Como coordinador de El Blog Salmón, una de las cosas que estoy haciendo es seleccionar un nuevo editor, que creo que le hace falta tanto por volumen de actividad como por variedad de enfoques y temáticas. Ya tengo una incorporación apalabrada (aunque será para después del verano) y estoy buscando a otra persona más.

Hemos tenido un par de fiascos recientemente con incorporaciones que no han funcionado (o que directamente han desaparecido sin decir ni pío), y estoy decidido a que no se repita la historia.

En nuestro formulario de registro de bloggers tengo unos cuantos candidatos. Tenemos varios cientos de perfiles almacenados, aunque lamentablemente la tecnología o los videojuegos siguen teniendo más tirón que las cosas de las empresas… así que mis candidatos son una pequeña parte de ellos.
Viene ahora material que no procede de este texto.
(* ===== verification/RecoveryAuthorizer.v ===== *)
(** The recovery authorizer ([recovery_authorizer.c/.h]): the single-use gate in
    front of the recovery of a volume.  It recomputes the canonical record of the
    recovery, takes the shared lock, consumes an independent permit, and only then
    publishes the record in the settings and reads it back.

    The port's callbacks act on a world [W]; a call made while the gate is held
    answers [RA_BUSY] without touching anything, so calls are atomic steps. *)
From S2P Require Import Prelude OwnedPage OwnedVolume Wp.

Definition RA_MAGIC : Z := 0x52415531.
Definition RA_RECORD_BYTES : Z := 1024.
Definition RA_DIGEST_OFFSET : Z := 992.
Definition RA_MAX_MS : Z := 5000.
Definition RA_OK : Z := 0.
Definition RA_ABSENT : Z := 1.
Definition RA_ARGUMENT : Z := -1.
Definition RA_REFUSED : Z := -2.
Definition RA_FAULT : Z := -3.
Definition RA_BUSY : Z := -4.
Definition RCFG_PROVISIONING : Z := 2.

Record recording_configuration := RecordingConfiguration {
  rcf_spec : owned_volume_spec; rcf_descriptor : bytes; rcf_recipient : bytes; rcf_revision : Z; rcf_phase : Z;
  rcf_fault_banks : Z
}.
Record rv_recovery_proof := RvRecoveryProof {
  pf_transaction : bytes; pf_configuration_sha256 : bytes; pf_preimage_sha256 : bytes; pf_control_digest : bytes;
  pf_capture_firmware_digest : bytes; pf_control_epoch : Z; pf_lease_high_water : Z
}.
Record ra_evidence := RaEvidence {
  ev_expected_device : bytes; ev_current_manifest : bytes; ev_original_manifest : bytes; ev_control_scan : bytes
}.
(** Sizes and offsets under the target ABI. *)
Definition sizeof_recording_configuration : Z := 840.
Definition offset_descriptor : Z := 240.
Definition sizeof_rv_recovery_proof : Z := 160.
Definition sizeof_ra_evidence : Z := 112.
Definition sizeof_ra_port : Z := 28.
Definition sizeof_recovery_authorizer : Z := 2240.
Definition offset_hash : Z := 68.

(** A read yields its code, the bytes of the buffer and the length it reports. *)
Record ra_port (W : Type) := RaPort {
  ap_set : bool; (* no callback is NULL *)
  ap_now_ms : W -> Z * W;
  ap_acquire : W -> Z * W;
  ap_release : W -> Z * W;
  ap_consume_permit : bytes -> bytes -> Z -> W -> Z * W;
  ap_read : Z -> W -> (Z * bytes * Z) * W;
  ap_write : bytes -> Z -> W -> Z * W
}.
Arguments RaPort {W}.
Arguments ap_set {W} _.
Arguments ap_now_ms {W} _ _.
Arguments ap_acquire {W} _ _.
Arguments ap_release {W} _ _.
Arguments ap_consume_permit {W} _ _ _ _ _.
Arguments ap_read {W} _ _ _.
Arguments ap_write {W} _ _ _ _.

Record recovery_authorizer := RecoveryAuthorizer {
  au_gate : Z; au_magic : Z; au_attempted : Z; au_fault : Z; au_held : Z; au_deadline : Z; au_last_now : Z;
  au_hash : owned_page_hash; au_evidence : ra_evidence; au_expected : bytes; au_work : bytes
}.
#[export] Instance eta_recovery_authorizer : Eta recovery_authorizer := fun a =>
  RecoveryAuthorizer (au_gate a) (au_magic a) (au_attempted a) (au_fault a) (au_held a) (au_deadline a) (au_last_now a)
    (au_hash a) (au_evidence a) (au_expected a) (au_work a).
Definition wiped : bytes := fill RA_RECORD_BYTES 0.
Definition zero_authorizer : recovery_authorizer :=
  RecoveryAuthorizer 0 0 0 0 0 0 0 {| sha256 := None |} (RaEvidence (fill 16 0) (fill 32 0) (fill 32 0) (fill 32 0)) wiped wiped.

Definition same_array (a b : bytes) : bool := bool_decide (a = b).
Definition ra_outside {A} (self : Z) (p : ptr A) (n : Z) : bool :=
  match p with
  | Some p => (self <=? UINTPTR_MAX - sizeof_recovery_authorizer) && (addr p <=? UINTPTR_MAX - n) &&
              negb ((self <? addr p + n) && (addr p <? self + sizeof_recovery_authorizer))
  | None => false
  end.

(** "OpenPendant recipient public key v1" and "OpenPendant phase2 recovery
    configuration v1", each with its final zero byte. *)
Definition recipient_domain : bytes :=
  [79; 112; 101; 110; 80; 101; 110; 100; 97; 110; 116; 32; 114; 101; 99; 105; 112; 105; 101; 110; 116; 32; 112; 117; 98;
   108; 105; 99; 32; 107; 101; 121; 32; 118; 49; 0].
Definition configuration_domain : bytes :=
  [79; 112; 101; 110; 80; 101; 110; 100; 97; 110; 116; 32; 112; 104; 97; 115; 101; 50; 32; 114; 101; 99; 111; 118; 101;
   114; 121; 32; 99; 111; 110; 102; 105; 103; 117; 114; 97; 116; 105; 111; 110; 32; 118; 49; 0].

Section Authorizer.
Context {W : Type} (port : ra_port W).
(** The address of the authorizer, and of the descriptor [build] decodes into. *)
Context (self decoded_at : Z).
Definition AC : Type := recovery_authorizer * W.

(** The shape of the recovery: the configuration and the proof [build] admits. *)
Definition admitted_shape (e : ra_evidence) (c : recording_configuration) (p : rv_recovery_proof) : bool :=
  let s := rcf_spec c in
  (rcf_phase c =? RCFG_PROVISIONING) && (rcf_revision c =? 2) && (rcf_fault_banks c =? 0) && (vs_generation s =? 1) &&
  same_array (vs_device_id s) (ev_expected_device e) &&
  same_array (vs_preservation_manifest_sha256 s) (ev_original_manifest e) &&
  (pf_control_epoch p =? 5) && (pf_lease_high_water p =? 130) && (znth 0 (rcf_recipient c) =? 4) &&
  identity (pf_transaction p) && identity (pf_configuration_sha256 p) && identity (pf_preimage_sha256 p) &&
  identity (pf_control_digest p) && identity (pf_capture_firmware_digest p) &&
  forallb (fun i => znth i (vs_map_blocks s) =? 1025 + i) (zseq 32) &&
  (znth 0 (vs_control_blocks s) =? 1057) && (znth 1 (vs_control_blocks s) =? 1058).
Definition descriptor_accepted (h : owned_page_hash) (c : obj recording_configuration) : bool :=
  bool_decide (fst (owned_volume_descriptor_validate
    (Some (Obj (addr c + offset_descriptor) (rcf_descriptor (deref c)))) 512 (Some (Obj (addr c) (rcf_spec (deref c))))
    (Some (Obj (self + offset_hash) h)) (Some (Obj decoded_at cleared_decoded))) = OWNED_VOLUME_VALID).
Definition recipient_bytes (c : recording_configuration) : bytes :=
  recipient_domain ++ [0; 16] ++ rcf_recipient c.
Definition configuration_bytes (c : recording_configuration) : bytes :=
  configuration_domain ++ rcf_descriptor c ++ rcf_recipient c ++ le 8 (rcf_revision c) ++ le 4 (rcf_phase c) ++
  le 4 (rcf_fault_banks c).
Definition record_fields (e : ra_evidence) (c : recording_configuration) (p : rv_recovery_proof) : list field :=
  [(0, [79; 80; 78; 68; 82; 65; 49]); put16 8 1; put16 10 RA_RECORD_BYTES; put32 12 1; (16, ev_expected_device e);
   (32, pf_transaction p); (48, pf_configuration_sha256 p); (80, pf_preimage_sha256 p); (112, pf_control_digest p);
   (144, pf_capture_firmware_digest p); put64 176 (pf_control_epoch p); put64 184 (pf_lease_high_water p);
   (192, ev_current_manifest e); (224, ev_original_manifest e); (256, ev_control_scan e); (288, rcf_descriptor c);
   (800, rcf_recipient c); put64 865 (rcf_revision c); put32 873 (rcf_phase c); put32 877 (rcf_fault_banks c)].
Definition record_head (e : ra_evidence) (c : recording_configuration) (p : rv_recovery_proof) : bytes :=
  blits (record_fields e c p) (fill RA_RECORD_BYTES 0).
(** [build]: its code, and what it leaves in the work buffer when it writes it. *)
Definition build (h : owned_page_hash) (e : ra_evidence) (c : obj recording_configuration) (p : rv_recovery_proof)
  : Z * option bytes :=
  let k := deref c in
  if negb (admitted_shape e k p) || negb (descriptor_accepted h c) then (RA_REFUSED, None) else
  match sha_digest h (recipient_bytes k) with
  | None => (RA_FAULT, None)
  | Some sum =>
      if negb (same_array sum (vs_recipient_fingerprint (rcf_spec k))) then (RA_REFUSED, None) else
      match sha_digest h (configuration_bytes k) with
      | None => (RA_FAULT, None)
      | Some sum =>
          if negb (same_array sum (pf_configuration_sha256 p)) then (RA_REFUSED, None) else
          let r := record_head e k p in
          match sha_digest h (slice 0 RA_DIGEST_OFFSET r) with
          | None => (RA_FAULT, Some r)
          | Some d => (RA_OK, Some (blit RA_DIGEST_OFFSET d r))
          end
      end
  end.
Definition build_work (c : obj recording_configuration) (p : rv_recovery_proof) : M AC Z :=
  own (fun a =>
    let '(rc, r) := build (au_hash a) (au_evidence a) c p in
    run change (fun a => match r with Some r => a <| au_work := r |> | None => a end);
    ret rc).
Definition wipe_work : M AC unit := change (fun a => a <| au_work := wiped |>).

(** [check]: true when it is late or the clock went back. *)
Definition late : M AC bool :=
  do t <- call (ap_now_ms port);
  own (fun a =>
    if (t <? au_last_now a) || (au_deadline a <=? t) then ret true
    else run change (fun a => a <| au_last_now := t |>); ret false).

Definition ra_init (a : obj recovery_authorizer) (p : ptr unit) (h : ptr owned_page_hash)
    (c : ptr recording_configuration) (proof : ptr rv_recovery_proof) (e : ptr ra_evidence) (lock_free : bool)
  : Z * recovery_authorizer :=
  match h, c, proof, e with
  | Some ho, Some co, Some po, Some eo =>
      if negb (ra_outside self p sizeof_ra_port) || negb (ra_outside self h sizeof_owned_page_hash) ||
         negb (ra_outside self c sizeof_recording_configuration) || negb (ra_outside self proof sizeof_rv_recovery_proof) ||
         negb (ra_outside self e sizeof_ra_evidence) || negb (au_magic (deref a) =? 0) ||
         match sha256 (deref ho) with None => true | Some _ => false end || negb (ap_set port) ||
         negb (identity (ev_expected_device (deref eo))) || negb (identity (ev_current_manifest (deref eo))) ||
         negb (identity (ev_original_manifest (deref eo))) || negb (identity (ev_control_scan (deref eo))) || negb lock_free
      then (RA_ARGUMENT, deref a) else
      let a := (deref a) <| au_magic := RA_MAGIC |> <| au_hash := deref ho |> <| au_evidence := deref eo |> in
      let '(rc, r) := build (au_hash a) (au_evidence a) co (deref po) in
      let a := match r with Some r => a <| au_work := r |> | None => a end in
      let a := if rc =? 0 then a <| au_expected := au_work a |> else a <| au_fault := 1 |> in
      (rc, a <| au_work := wiped |>)
  | _, _, _, _ => (RA_ARGUMENT, deref a)
  end.

(** What a read leaves in the work buffer. *)
Definition read_back_bytes (p : bytes) : bytes := slice 0 RA_RECORD_BYTES (map u8 p ++ wiped).
Definition read_record : M AC (Z * Z) :=
  own (fun a =>
    do r <- call (ap_read port (au_deadline a));
    let '(rc, p, actual) := r in
    run change (fun a => a <| au_work := read_back_bytes p |>);
    ret (rc, actual)).

(** The record is absent, is written once, and reads back as it was written. *)
Definition publish_record : M AC Z :=
  run wipe_work;
  do r <- read_record;
  do out_of_time <- late;
  if out_of_time || negb (fst r =? RA_ABSENT) || negb (snd r =? 0) then ret RA_REFUSED else
  own (fun a =>
    do rc <- call (ap_write port (au_expected a) (au_deadline a));
    if negb (rc =? 0) then ret RA_FAULT else
    do out_of_time <- late;
    if out_of_time then ret RA_FAULT else
    run wipe_work;
    do r <- read_record;
    if negb (fst r =? 0) then ret RA_FAULT else
    do out_of_time <- late;
    own (fun a =>
      if out_of_time || negb (snd r =? RA_RECORD_BYTES) || negb (same_array (au_work a) (au_expected a))
      then ret RA_FAULT else ret RA_OK)).
(** The permit is consumed before the settings are touched. *)
Definition consume_permit (p : rv_recovery_proof) : M AC Z :=
  do out_of_time <- late;
  if out_of_time then ret RA_FAULT else
  own (fun a =>
    do rc <- call (ap_consume_permit port (pf_transaction p) (slice RA_DIGEST_OFFSET 32 (au_expected a)) (au_deadline a));
    if negb (rc =? 0) then ret RA_FAULT else
    do out_of_time <- late;
    if out_of_time then ret RA_FAULT else publish_record).
Definition attempt (c : obj recording_configuration) (p : rv_recovery_proof) : M AC Z :=
  do out_of_time <- late;
  if out_of_time then ret RA_FAULT else
  do rc <- build_work c p;
  if negb (rc =? 0) then ret RA_FAULT else
  own (fun a =>
    if negb (same_array (au_expected a) (au_work a)) then ret RA_FAULT else
    do out_of_time <- late;
    if out_of_time then ret RA_FAULT else
    do rc <- call (ap_acquire port);
    if negb (rc =? 0) then ret RA_BUSY else
    run change (fun a => a <| au_held := 1 |>);
    consume_permit p).
(** [finished]: the lock goes back, a failure is latched, the buffer is wiped. *)
Definition finished (rc : Z) : M AC Z :=
  own (fun a =>
    do rc <- (if negb (au_held a =? 0)
              then do released <- call (ap_release port);
                   if negb (released =? 0) then run change (fun a => a <| au_fault := 1 |>); ret RA_FAULT
                   else run change (fun a => a <| au_held := 0 |>); ret rc
              else ret rc);
    do rc <- (if rc =? 0 then do out_of_time <- late; ret (if out_of_time then RA_FAULT else rc) else ret rc);
    run change (fun a => if rc =? 0 then a else a <| au_fault := 1 |>);
    run wipe_work;
    run change (fun a => a <| au_gate := 0 |>);
    ret rc).
Definition ra_consume (c : ptr recording_configuration) (p : ptr rv_recovery_proof) (d : Z) : M AC Z :=
  own (fun a =>
    if negb (au_magic a =? RA_MAGIC) || negb (ra_outside self c sizeof_recording_configuration) ||
       negb (ra_outside self p sizeof_rv_recovery_proof) then ret RA_ARGUMENT else
    if negb (au_gate a =? 0) then ret RA_BUSY else
    run change (fun a => a <| au_gate := 1 |>);
    if negb (au_attempted a =? 0) || negb (au_fault a =? 0)
    then run change (fun a => a <| au_gate := 0 |>); ret RA_REFUSED else
    match c, p with
    | Some co, Some po =>
        run change (fun a => a <| au_attempted := 1 |>);
        do t <- call (ap_now_ms port);
        run change (fun a => a <| au_last_now := t |>
                               <| au_deadline := if (t <? d) && (RA_MAX_MS <? d - t) then t + RA_MAX_MS else d |>);
        do rc <- attempt co (deref po);
        finished rc
    | _, _ => ret RA_ARGUMENT (* excluded by [ra_outside] *)
    end).

(** A second and a third call, in any number, each with what its caller passes. *)
Fixpoint ra_calls (calls : list (ptr recording_configuration * ptr rv_recovery_proof * Z)) : M AC (list Z) :=
  match calls with
  | [] => ret []
  | (c, p, d) :: calls => do rc <- ra_consume c p d; do rcs <- ra_calls calls; ret (rc :: rcs)
  end.
End Authorizer.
Estoy repasando todas las candidaturas, y os cuento un poco cómo lo estoy haciendo.

Diría que, por encima de todo, la herramienta que utilizo es ver el / los blogs que ya tenga la persona. Obviamente no es obligatorio, pero sí muy recomendable que el candidato tenga un blog, y yo tiendo a darle bastante importancia a esto. ¿Por qué?

  • Me permite ver el estilo escribiendo, cómo desarrolla sus ideas, qué tipo de contenidos elabora, la profundidad con la que los aborda… aunque todos tenemos capacidad para ser “camaleónicos” y adaptar nuestros estilos a las circunstancias, lo cierto es que alguien que es lacónico en su blog tenderá a serlo en cualquier otro sitio por mucho que se esfuerce. Alguien que es confuso, idem. Alguien que no liga frases, lo mismo.
  • Me permite ver el nivel de compromiso con el blog: alguien que escribe un post al mes, o que no actualiza el blog durante semanas, difícilmente se va a poner en un entorno de 20-30 posts al mes por mucho que lo intente. Si no lo hace en su blog propio es porque tiene otras prioridades a las que dedicar su tiempo, y el hecho de hacerlo para otro blog o hacerlo por unos euros no va a cambiar esas prioridades.
  • Me permite ver la trayectoria como blogger: hay mucha gente que se lanza a los blogs con la fe del converso. Abre el blog, durante un mes o dos meses es una máquina… y luego desaparece. Y es que bloguear no es solo jijijaja, requiere constancia. Así que ver que alguien mantiene su blog desde hace un montón de meses, me tranquiliza: es alguien que sabe de qué va el tema.

Otra herramienta que utilizo para “tantear” a los bloggers, de forma subsidiaria al blog, es el intercambio de correos previo a la incorporación. Sin duda, unos correos de ida y vuelta no pueden dar la misma información que una entrevista presencial, pero sí que se pueden sacar cosas: ¿cuánto tarda en responder los correos? ¿cómo se expresa en los mismos? ¿qué grado de disposición muestra? ¿qué información aporta por sí mismo?

Al final, por encima de todo, lo que un blogger te tiene que dar es “feeling”. Con el equipo actual de El Blog Salmón estoy bastante satisfecho, y espero que las incorporaciones vengan a sumar.